(** X14. [getSortedPosts] and [getSortedPostsList] list the same posts in
    the same order: writing the neighbour links changes neither the id,
    the data read by the model, the pinned state nor the description. *)
Theorem getSortedPosts_same_listing (allBlogPosts : list Entry) :
  (fun e => mkPostForList (post_id (entry_post e)) (post_data (entry_post e)))
    <$> getSortedPosts allBlogPosts
  = getSortedPostsList allBlogPosts
  ∧ (fun e => (entry_post e, pinned e, description e))
      <$> getSortedPosts allBlogPosts
    = (fun e => (entry_post e, pinned e, description e))
        <$> getRawSortedPosts allBlogPosts
  ∧ entry_post <$> getSortedPosts allBlogPosts ≡ₚ entry_post <$> allBlogPosts.
Proof.
  assert (Hcore : (fun e => (entry_post e, pinned e, description e))
                    <$> getSortedPosts allBlogPosts
                  = (fun e => (entry_post e, pinned e, description e))
                      <$> getRawSortedPosts allBlogPosts).
  { apply list_eq. intros i.
    rewrite !list_lookup_fmap, getSortedPosts_lookup.
    destruct (getRawSortedPosts allBlogPosts !! i); reflexivity. }
  assert (Hpost : entry_post <$> getSortedPosts allBlogPosts
                  = entry_post <$> getRawSortedPosts allBlogPosts).
  { apply (f_equal (fmap (fun t : Post * bool * option string => t.1.1))) in Hcore.
    rewrite <- !list_fmap_compose in Hcore. exact Hcore. }
  split; [|split; [exact Hcore|]].
  - unfold getSortedPostsList.
    assert (Hsplit : ∀ l : list Entry,
               (fun e => mkPostForList (post_id (entry_post e))
                                       (post_data (entry_post e))) <$> l
               = (fun q => mkPostForList (post_id q) (post_data q))
                   <$> (entry_post <$> l)).
    { intros l. rewrite <- list_fmap_compose. reflexivity. }
    rewrite !Hsplit, Hpost. reflexivity.
  - rewrite Hpost. unfold getRawSortedPosts. rewrite array_sort_perm.
    reflexivity.
Qed.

-----

- [ABOUT THIS TASK]:
The expected output is the exact run of lines from the line with "rewrite <- !list_fmap_compose" through the last line of the material above.

- [YOUR RESPONSE]:
    rewrite <- !list_fmap_compose in Hcore. exact Hcore. }
  split; [|split; [exact Hcore|]].
  - unfold getSortedPostsList.
    assert (Hsplit : ∀ l : list Entry,
               (fun e => mkPostForList (post_id (entry_post e))
                                       (post_data (entry_post e))) <$> l
               = (fun q => mkPostForList (post_id q) (post_data q))
                   <$> (entry_post <$> l)).
    { intros l. rewrite <- list_fmap_compose. reflexivity. }
    rewrite !Hsplit, Hpost. reflexivity.
  - rewrite Hpost. unfold getRawSortedPosts. rewrite array_sort_perm.
    reflexivity.
Qed.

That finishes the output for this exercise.